Antonín Dvořák (1841 – 1904)
«Die Waldtaube», Sinfonische Dichtung op. 110
Wolfgang Amadeus Mozart (1756 – 1791)
Sinfonie Nr. 38 D-Dur KV 504 «Prager»
Konzert für Violine und Orchester a-Moll op. 53
«Die Mittagshexe», Sinfonische Dichtung op. 108
Dvořák’s Tales of the Bohemian Woods
The appearance of folk melodies in classical compositions was hardly a novely at the dawn of the 19th century. Mozart and Beethoven both made use of folk tunes. Haydn’s own father was a folk musician, singing duets with his wife Anna Maria while playing accompaniment on the harp, and those early memories found their way into the son’s work. But the spirit of nationalism that struck Europe in the mid 19th century, especially around the fringes of the Austro-Hungarian Empire, often found its musical identity by delving into local folk song and tale in a way that was unprecedented. The Russians had Rimsky-Korsakov, the Scandanavians Grieg and later Sibelius. But the Bohemian and Moravian countryside that surrounded cosmopolitan Prague was particularly fertile, and grew ripe fruit in the imaginations of the Czech composers Bedřich Smetana and Antonin Dvořák.
Dvořák was drawn to the music of his nation, and its melodies and rhythms pepper most of his work. The finale of his Violin Concerto, which has become a staple of the romantic repertoire, plays between a wistful balladic dumka and a joyful Bohemian dance. But Dvořák was also attracted to tales from the Czech woods. In four symphonic poems, written between 1896-1897, Dvořák drew on a collection of folk ballads from the collection Kytice (Bouquet) written by the Czech poet and folklorist Karel Jaromir Erben in 1853. An archivist by profession, Erben’s curiosity drove him out of the library and into the countryside where he gathered fragments of folk tales, stories of metamorphosis like something out of Ovid, and horror stories reminiscent of the Ukrainian grand guignols of Gogol.
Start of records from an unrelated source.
Definition aggregate (L : t) (message : matrix) (num_node : nat) (des : list Z)
  : res (list Z * matrix) :=
  let des_unique := unique des in
  index_matrix <- csr_column (arange (length des_unique)) des_unique num_node ;;
  col <- index_select index_matrix des ;;
  index <- broadcast_column (length message) (ncols message) col ;;
  message' <- scatter_add (mzeros (length des_unique) (output_dim L)) index message ;;
  Ok (des_unique, message').

(** A call [self.aggregate(args...)]: the method takes [message],
    [num_node] and [des], and any other number of positional arguments is
    a [TypeError]. *)
Definition aggregate_call (L : t) (args : list pyarg) : res (list Z * matrix) :=
  match args with
  | [ArgTensor message; ArgInt num_node; ArgIndex des] =>
      aggregate L message (Z.to_nat num_node) des
  | _ => Raise TypeError
  end.

Definition forward (L : t) (nodes_embed : matrix) (edges : list edge) (o : oracle)
  : res matrix :=
  h <- linear (fc L) nodes_embed ;;
  src <- index_select nodes_embed (map e_src edges) ;;
  rw <- index_select (relation_weight L) (map e_rel edges) ;;
  message <- calculate_message L src rw ;;
  '(des_index, message') <-
    aggregate_call L [ArgTensor message;
                      ArgInt (Z.of_nat (length nodes_embed));
                      ArgInt (Z.of_nat (length edges));
                      ArgIndex (map e_dst edges)] ;;
  rows <- index_select h des_index ;;
  upd <- mbin Rplus rows message' ;;
  h' <- setitems (o 0%nat) h des_index upd ;;
  Ok (map (map (act_fun (active L))) h').

End WGCNLayer.

(** ** GCNLayer *)

Module GCNLayer.

(** The values of a float tensor when the non-finite ones matter. *)
Inductive tval : Type :=
| Finite (x : R)
| PInf
| NInf
| NaN.

Definition tadd (a b : tval) : tval :=
  match a, b with
  | Finite x, Finite y => Finite (x + y)
  | NaN, _ | _, NaN => NaN
  | PInf, NInf | NInf, PInf => NaN
  | PInf, _ | _, PInf => PInf
  | NInf, _ | _, NInf => NInf
  end.

Definition signed_inf (positive : bool) (y : R) : tval :=
  if Req_dec_T y 0 then NaN
  else if Rlt_dec 0 y then (if positive then PInf else NInf)
  else (if positive then NInf else PInf).

Definition tmul (a b : tval) : tval :=
  match a, b with
  | Finite x, Finite y => Finite (x * y)
  | NaN, _ | _, NaN => NaN
  | PInf, Finite y | Finite y, PInf => signed_inf true y
  | NInf, Finite y | Finite y, NInf => signed_inf false y
  | PInf, PInf | NInf, NInf => PInf
  | PInf, NInf | NInf, PInf => NInf
  end.

(** [x.pow(-0.5)] *)
Definition pow_neg_half (a : tval) : tval :=
  match a with
  | Finite x =>
      if Req_dec_T x 0 then PInf
      else if Rlt_dec 0 x then Finite (/ sqrt x)
      else NaN
  | PInf | NInf => Finite 0
  | NaN => NaN
  end.

Definition isinf (a : tval) : bool :=
  match a with
  | PInf | NInf => true
  | _ => false
  end.

Definition is_finite (a : tval) : Prop :=
  match a with
  | Finite _ => True
  | _ => False
  end.

Abbreviation tmatrix := (list (list tval)) (only parsing).

Record t : Type := mk { lin : Linear }.

(** [edges] is the [(2, num_edge)] tensor that [add_self_loops] and
    [propagate] take: the row of sources and the row of destinations. *)
Definition edge_index : Type := (list Z * list Z)%type.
The second of Dvořák’s symphonic poems was inspired by Erben’s The Noonday Witch, based on a Slavic myth. The story tells of a mother who threatens her misbehaving son that if he does not settle down she will call for the Noonday Witch to carry him far away. The boy ignores his mother. And sure enough, as the sun climbs overhead, the witch arrives and demands the child. The mother, horrified that her threat has come true, grabs her son and runs from the witch until she faints from exhaustion. That evening, the father returns home to find his wife unconscious, with their dead son in her arms. The mother had accidentally smothered him while protecting him from the witch. It’s a story that continues to haunt the Czech imagination, and was recently turned into a popular psycho-horror film by the young Czech director Jiri Sadek.
The fourth symphonic poem, The Wild Dove is no less macabre. A woman poisons her husband and marries another man. A wild dove flies in and sits on the grave of her dead husband singing a mournful ballad day after day. The wife goes mad with guilt and jumps into the river and drowns.
It may be significant that Dvořák followed the composition of the four Erben symphonic poems with a fifth, A Hero’s Song, based perhaps on more autobiographical material. Far less eerie, although it includes a funereal section, it ends with a triumphal coda, worthy of a hero. Not surprisingly, perhaps, it is far less popular than its weirder, folkier companions.